Biological estimates

Biological estimates#

Number density of scatterers#

To obtain the number density of the animal, we define the volume backscattering coefficient (\(s_V\), units: m-1):

\[ s_V = \rho_V \left< \sigma_{bs} \right>, \]

and its corresponding logarithmic quantity, the volume backscattering strength (\(S_V\), units: dB re 1 m-1)

\[ S_V = 10 \log_{10} s_V = 10 \log_{10} \rho_V + 10 \log_{10} \left< \sigma_{bs} \right> \]

where \(\rho_V\) is the number density of scatterers (fish) per unit volume (units: m-3).

In fisheries acoustics, we are often interested in quantities per unit area. Therefore, we define the areal backscattering coefficient (\(ABC\), or \(s_a\), units: m2m-2)

\[ s_a = s_V H, \]

where \(H\) is the integration height in meter, and the corresponding nautical areal scattering coefficient (\(NASC\), or \(s_A\), units: m2nmi-2)

\[ NASC = s_A = 4 \pi \times 1852^2 \times s_a, \]

in which the conversion of 1 nmi = 1852 m is used.

Using the above quantities, we obtain

\[ s_a = s_V H = \rho_V \left< \sigma_{bs} \right> H, \]

Let the areal number density (\(\rho_a\), units: m-2) be

\[ \rho_a = \rho_V H, \]

then

\[ s_a = \rho_a \left< \sigma_{bs} \right>. \]

Similarly, with the corresponding nautical areal number density (\(\rho_A\), units: nmi-2) being

\[ \rho_A = 1852^2 \rho_a, \]

then

\[ s_A = NASC = 4 \pi \rho_A \left< \sigma_{bs} \right>. \]

Note that \(NASC\) is the typical output from software packages such as Echoview for biological estimates.

Biomass estimates#

We can obtain an estimate of biomass density (\(\rho_B\), units: kg nmi-2) by multiplying the areal number density of animals by the average weight (\(\left< w \right>\), units: kg)

\[ \rho_B = \rho_A \left< w \right>. \]

The average weight is

\[ \left< w \right> = \frac{\sum_{j=1}^N w_j}{N}, \]

where \(w_j\) is the weight of fish \(j\), and \(N\) is the total number of fish samples.

In the case when the fish length is binned, which is the case for most fisheries surveys,

\[ \left< w \right> = \mathbf{L}^\top \mathbf{w}. \]

Here, \(\mathbf{L}\) is a vector representing the number frequency \(L_\ell\) of fish samples in length bin \(\ell\)

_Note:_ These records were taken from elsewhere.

(* ===== verification/LexChars.v ===== *)
(** * The lexer: characters, tokens and keywords

    The tables of src/src/silver/lexer.c and src/include/tokens.h, [escape.h]'s character tests,
    and what the lexer asks of utf8proc.  A source text is the list of its bytes. *)

From stdpp Require Import base list strings.
From Stdlib Require Import Ascii.
From S2P Require Import Prelude Utils Utf8.

(** A character literal, as the number the C compiler makes of it. *)
Notation "'CH' c" :=
  (ltac:(let v := eval vm_compute in (Z.of_N (Ascii.N_of_ascii c%char)) in exact v))
  (at level 9, c at level 0, only parsing).

(** ** Tokens *)

Inductive token :=
  | TOK_ERR | TOK_EOF | TOK_NUMBER | TOK_STRING | TOK_SEMICOLON | TOK_BIGINT | TOK_LPAREN
  | TOK_RPAREN | TOK_LBRACE | TOK_RBRACE | TOK_LBRACKET | TOK_RBRACKET | TOK_IDENTIFIER
  | TOK_ASYNC | TOK_AWAIT | TOK_BREAK | TOK_CASE | TOK_CATCH | TOK_CLASS | TOK_CONST
  | TOK_CONTINUE | TOK_DEFAULT | TOK_DELETE | TOK_DO | TOK_DEBUGGER | TOK_ELSE | TOK_EXPORT
  | TOK_FINALLY | TOK_FOR | TOK_FROM | TOK_FUNC | TOK_IF | TOK_IMPORT | TOK_IN | TOK_INSTANCEOF
  | TOK_LET | TOK_NEW | TOK_OF | TOK_RETURN | TOK_SUPER | TOK_SWITCH | TOK_THIS | TOK_THROW
  | TOK_TRY | TOK_VAR | TOK_VOID | TOK_WHILE | TOK_WITH | TOK_YIELD | TOK_UNDEF | TOK_NULL
  | TOK_TRUE | TOK_FALSE | TOK_AS | TOK_STATIC | TOK_TYPEOF | TOK_USING | TOK_WINDOW
  | TOK_GLOBAL_THIS | TOK_DOT | TOK_CALL | TOK_BRACKET | TOK_POSTINC | TOK_POSTDEC | TOK_NOT
  | TOK_TILDA | TOK_UPLUS | TOK_UMINUS | TOK_EXP | TOK_MUL | TOK_DIV | TOK_REM
  | TOK_OPTIONAL_CHAIN | TOK_REST | TOK_PLUS | TOK_MINUS | TOK_SHL | TOK_SHR | TOK_ZSHR | TOK_LT
  | TOK_LE | TOK_GT | TOK_GE | TOK_EQ | TOK_NE | TOK_SEQ | TOK_SNE | TOK_AND | TOK_XOR | TOK_OR
  | TOK_LAND | TOK_LOR | TOK_NULLISH | TOK_COLON | TOK_Q | TOK_ASSIGN | TOK_PLUS_ASSIGN
  | TOK_MINUS_ASSIGN | TOK_MUL_ASSIGN | TOK_DIV_ASSIGN | TOK_REM_ASSIGN | TOK_SHL_ASSIGN
  | TOK_SHR_ASSIGN | TOK_ZSHR_ASSIGN | TOK_AND_ASSIGN | TOK_XOR_ASSIGN | TOK_OR_ASSIGN
  | TOK_EXP_ASSIGN | TOK_LOR_ASSIGN | TOK_LAND_ASSIGN | TOK_NULLISH_ASSIGN | TOK_COMMA
  | TOK_TEMPLATE | TOK_ARROW | TOK_HASH.

(** [TOK_ERR] is 0, which the code tests for. *)
Definition is_err (t : token) : bool := match t with TOK_ERR => true | _ => false end.

Definition is_identifier (t : token) : bool := match t with TOK_IDENTIFIER => true | _ => false end.

(** ** Character classes *)

Definition between (lo hi c : Z) : bool := (lo <=? c) && (c <=? hi).

Definition CHAR_DIGIT : Z := 0x01.

Definition CHAR_XDIGIT : Z := 0x02.

Definition CHAR_ALPHA : Z := 0x04.

Definition CHAR_IDENT : Z := 0x08.

Definition CHAR_IDENT1 : Z := 0x10.

Definition CHAR_WS : Z := 0x20.

Definition CHAR_OCTAL : Z := 0x40.

(** The table by its runs of equal entries; entries that are not set are 0. *)
Definition char_type (c : Z) : Z :=
  if (c =? 9) || (c =? 10) || (c =? 13) || (c =? CH " ") then CHAR_WS
  else if between (CH "0") (CH "7") c then CHAR_DIGIT |' CHAR_XDIGIT |' CHAR_IDENT |' CHAR_OCTAL
  else if between (CH "8") (CH "9") c then CHAR_DIGIT |' CHAR_XDIGIT |' CHAR_IDENT
  else if between (CH "A") (CH "F") c || between (CH "a") (CH "f") c
  then CHAR_XDIGIT |' CHAR_ALPHA |' CHAR_IDENT |' CHAR_IDENT1
  else if between (CH "G") (CH "Z") c || between (CH "g") (CH "z") c
  then CHAR_ALPHA |' CHAR_IDENT |' CHAR_IDENT1
  else if (c =? CH "_") || (c =? CH "$") then CHAR_IDENT |' CHAR_IDENT1
  else 0.

Definition has_class (class c : Z) : bool := negb (char_type c &' class =? 0).

Definition IS_DIGIT : Z → bool := has_class CHAR_DIGIT.

Definition IS_XDIGIT : Z → bool := has_class CHAR_XDIGIT.

Definition IS_IDENT1 : Z → bool := has_class CHAR_IDENT1.

Definition IS_OCTAL : Z → bool := has_class CHAR_OCTAL.

(** On bytes, where the guards of the functions hold. *)
Definition is_digit (c : Z) : bool := has_class CHAR_DIGIT c.

Definition is_ident_begin (c : Z) : bool :=
  if c <? 128 then has_class CHAR_IDENT1 c else negb (c &' 0x80 =? 0).

Definition is_ident_continue (c : Z) : bool :=
  if c <? 128 then has_class (CHAR_IDENT |' CHAR_IDENT1) c else negb (c &' 0x80 =? 0).

(** From src/include/escape.h. *)
Definition unhex (c : Z) : Z := u8 ((c &' 0xF) + (c >>' 6) * 9).

Definition is_xdigit (c : Z) : bool :=
  between (CH "0") (CH "9") c || between (CH "a") (CH "f") c || between (CH "A") (CH "F") c.

Definition single_char_tok (c : Z) : option token :=
  if c =? CH "(" then Some TOK_LPAREN
  else if c =? CH ")" then Some TOK_RPAREN
  else if c =? CH "{" then Some TOK_LBRACE
  else if c =? CH "}" then Some TOK_RBRACE
  else if c =? CH "[" then Some TOK_LBRACKET
  else if c =? CH "]" then Some TOK_RBRACKET
  else if c =? CH ";" then Some TOK_SEMICOLON
  else if c =? CH "," then Some TOK_COMMA
  else if c =? CH ":" then Some TOK_COLON
  else if c =? CH "~" then Some TOK_TILDA
  else if c =? CH "#" then Some TOK_HASH
  else None.

(** ** What utf8proc provides *)

(** The general categories the lexer asks for. *)
Inductive category := LU | LL | LT | LM | LO | NL | MN | MC | ND | PC | ZS | ZL | ZP | OtherCategory.

(** [utf8proc_iterate] reads a character from the bytes it is given, and
    [utf8proc_encode_char] does not ask whether a code point is a surrogate; it writes nothing
    for a number that is no code point. *)
Class Unicode := {
  unicode_utf8proc :: Utf8proc;
  utf8proc_category : Z → category;
  utf8proc_iterate_bounds s n cp : utf8proc_iterate s = Some (n, cp) → (1 ≤ n ≤ length s)%nat ∧ 0 <= cp;
  utf8proc_encode_codepoint cp : 0 <= cp < 0x110000 → utf8proc_encode_char cp = enc cp;
  utf8proc_encode_none cp : 0x110000 <= cp < 2 ^ 32 → utf8proc_encode_char cp = []
}.

Section Unicode.

Context `{Unicode}.

(** The length of the character at [p] and the character, [-1] when there is none. *)
Definition utf8_next (p : list Z) : nat * Z :=
  match utf8proc_iterate p with Some (n, cp) => (n, cp) | None => (1%nat, -1) end.

Definition utf8_encode (cp : Z) : list Z := utf8proc_encode_char cp.

(** The length of the space at [p], 0 when there is none, and whether it ends a line. *)
Definition is_unicode_space (p : list Z) : nat * bool :=
  if at_ p 0 <? 0x80 then (0%nat, false)
  else
    let '(n, cp) := utf8_next p in
    if cp <? 0 then (0%nat, false)
    else if cp =? 0xFEFF then (n, false)
    else match utf8proc_category cp with
         | ZS => (n, false)
         | ZL | ZP => (n, true)
         | _ => (0%nat, false)
         end.

Definition is_unicode_id_start (cp : Z) : bool :=
  if cp =? 0x2E2F then false
  else match utf8proc_category cp with LU | LL | LT | LM | LO | NL => true | _ => false end.

Definition is_unicode_id_continue (cp : Z) : bool :=
  if is_unicode_id_start cp then true
  else match utf8proc_category cp with
       | MN | MC | ND | PC => true
       | _ => (cp =? 0x200C) || (cp =? 0x200D)
       end.

Definition is_unicode_ident_begin (cp : Z) : bool :=
  if cp <? 128 then has_class CHAR_IDENT1 cp else is_unicode_id_start cp.

Definition is_unicode_ident_continue (cp : Z) : bool :=
  if cp <? 128 then has_class (CHAR_IDENT |' CHAR_IDENT1) cp else is_unicode_id_continue cp.

End Unicode.

(** ** Keywords *)

Definition is_eval_or_arguments_name (buf : list Z) : bool :=
  if at_ buf 0 =? CH "a" then bool_decide (buf = bytes "arguments")
  else if at_ buf 0 =? CH "e" then bool_decide (buf = bytes "eval")
  else false.

Definition is_strict_reserved_name (buf : list Z) : bool :=
  let M s := bool_decide (buf = bytes s) in
  let c := at_ buf 0 in
  if c =? CH "i" then M "interface" || M "implements"
  else if c =? CH "l" then M "let"
  else if c =? CH "p" then M "private" || M "package" || M "public" || M "protected"
  else if c =? CH "s" then M "static"
  else if c =? CH "y" then M "yield"
  else false.

(** The keywords of one case of the switch on the first character, in order. *)
Definition keyword_case (c : Z) : list (string * token) :=
  if c =? CH "a" then [("as", TOK_AS); ("async", TOK_ASYNC); ("await", TOK_AWAIT)]
  else if c =? CH "b" then [("break", TOK_BREAK)]
  else if c =? CH "c" then
    [("case", TOK_CASE); ("catch", TOK_CATCH); ("class", TOK_CLASS); ("const", TOK_CONST);
     ("continue", TOK_CONTINUE)]
  else if c =? CH "d" then
    [("do", TOK_DO); ("default", TOK_DEFAULT); ("delete", TOK_DELETE); ("debugger", TOK_DEBUGGER)]
  else if c =? CH "e" then [("else", TOK_ELSE); ("export", TOK_EXPORT)]
  else if c =? CH "f" then
    [("for", TOK_FOR); ("from", TOK_FROM); ("false", TOK_FALSE); ("finally", TOK_FINALLY);
     ("function", TOK_FUNC)]
  else if c =? CH "g" then [("globalThis", TOK_GLOBAL_THIS)]
  else if c =? CH "i" then
    [("if", TOK_IF); ("in", TOK_IN); ("import", TOK_IMPORT); ("instanceof", TOK_INSTANCEOF)]
  else if c =? CH "l" then [("let", TOK_LET)]
  else if c =? CH "n" then [("new", TOK_NEW); ("null", TOK_NULL)]
  else if c =? CH "o" then [("of", TOK_OF)]
  else if c =? CH "r" then [("return", TOK_RETURN)]
  else if c =? CH "s" then [("super", TOK_SUPER); ("static", TOK_STATIC); ("switch", TOK_SWITCH)]
  else if c =? CH "t" then
    [("try", TOK_TRY); ("this", TOK_THIS); ("true", TOK_TRUE); ("throw", TOK_THROW);
     ("typeof", TOK_TYPEOF)]
  else if c =? CH "u" then [("undefined", TOK_UNDEF); ("using", TOK_USING)]
  else if c =? CH "v" then [("var", TOK_VAR); ("void", TOK_VOID)]
  else if c =? CH "w" then [("while", TOK_WHILE); ("with", TOK_WITH); ("window", TOK_WINDOW)]
  else if c =? CH "y" then [("yield", TOK_YIELD)]
  else [].

(** The token of the first word of the list that is [buf]. *)
Fixpoint word_in (l : list (string * token)) (buf : list Z) : token :=
  match l with
  | [] => TOK_IDENTIFIER
  | (s, t) :: l => if bool_decide (buf = bytes s) then t else word_in l buf
  end.

Definition sv_parsekeyword (buf : list Z) : token := word_in (keyword_case (at_ buf 0)) buf.

(** ** A library that has this *)

Definition bounded_iterate (s : list Z) : option (nat * Z) :=
  r ← standard_iterate s;
  if (1 <=? r.1)%nat && (r.1 <=? length s)%nat && (0 <=? r.2) then Some r else None.

Lemma bounded_iterate_law cp rest : scalar cp → bounded_iterate (enc cp ++ rest) = Some (length (enc cp), cp).
Proof.
  intros Hs. unfold bounded_iterate. rewrite standard_iterate_enc by done. cbn [mbind option_bind fst snd]. pose proof (enc_length cp). rewrite length_app.
  rewrite (proj2 (Nat.leb_le 1 _)), (proj2 (Nat.leb_le _ (_ + _))), (proj2 (Z.leb_le 0 cp)); [done|unfold scalar in Hs; lia..].
Qed.

Lemma bounded_iterate_bounds s n cp : bounded_iterate s = Some (n, cp) → (1 ≤ n ≤ length s)%nat ∧ 0 <= cp.
Proof.
  unfold bounded_iterate. destruct (standard_iterate s) as [[m c]|]; [|done]. cbn [mbind option_bind fst snd].
  destruct (Nat.leb_spec 1 m), (Nat.leb_spec m (length s)), (Z.leb_spec 0 c); simpl; try done. intros [= -> ->]. lia.
Qed.

Lemma scalar_codepoint cp : scalar cp → 0 <= cp < 0x110000.
Proof. unfold scalar. lia. Qed.

Definition any_encode (cp : Z) : list Z := if cp <? 0x110000 then enc cp else [].

Lemma any_encode_codepoint cp : 0 <= cp < 0x110000 → any_encode cp = enc cp.
Proof. intros Hc. unfold any_encode. by rewrite (proj2 (Z.ltb_lt _ _)) by lia. Qed.

Lemma any_encode_none cp : 0x110000 <= cp < 2 ^ 32 → any_encode cp = [].
Proof. intros Hc. unfold any_encode. by rewrite (proj2 (Z.ltb_ge _ _)) by lia. Qed.

(** The spaces, the line and paragraph separators, and of the letters those of Latin-1. *)
Definition small_category (cp : Z) : category :=
  if (cp =? 0x20) || (cp =? 0xA0) || (cp =? 0x3000) then ZS
  else if cp =? 0x2028 then ZL
  else if cp =? 0x2029 then ZP
  else if between 0xC0 0xDE cp && negb (cp =? 0xD7) then LU
  else if between 0xDF 0xFF cp && negb (cp =? 0xF7) then LL
  else OtherCategory.

Definition standard_unicode : Unicode :=
  {| unicode_utf8proc :=
       {| utf8proc_encode_char := any_encode;
          utf8proc_encode_char_law cp Hs := any_encode_codepoint cp (scalar_codepoint cp Hs);
          utf8proc_iterate := bounded_iterate; utf8proc_iterate_law := bounded_iterate_law |};
     utf8proc_category := small_category;
     utf8proc_iterate_bounds := bounded_iterate_bounds;
     utf8proc_encode_codepoint := any_encode_codepoint;
     utf8proc_encode_none := any_encode_none |}.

\[\begin{split} \mathbf{L} = \begin{bmatrix} L_1 \\ L_2 \\ L_3 \\ \vdots \end{bmatrix} \end{split}\]

and \(\mathbf{w}\) is a vector representing the weight of fish at length \(L_\ell\)

\[\begin{split} \mathbf{w} = \begin{bmatrix} w_1 \\ w_2 \\ w_3 \\ \vdots \end{bmatrix}. \end{split}\]

Note that the number frequency of fish length is normalized across all length bins, i.e.,

\[ \sum_\ell L_\ell = 1. \]

The \(w_\ell\) values can be estimated by the regressed length-weight relationship derived from trawl samples.

With the above quantities, the biomass (\(B\), units: kg) can then be estimated by

\[ B = \rho_B A = \rho_A \left< w \right> A, \]

where \(A\) is the unit area associated with the density measure.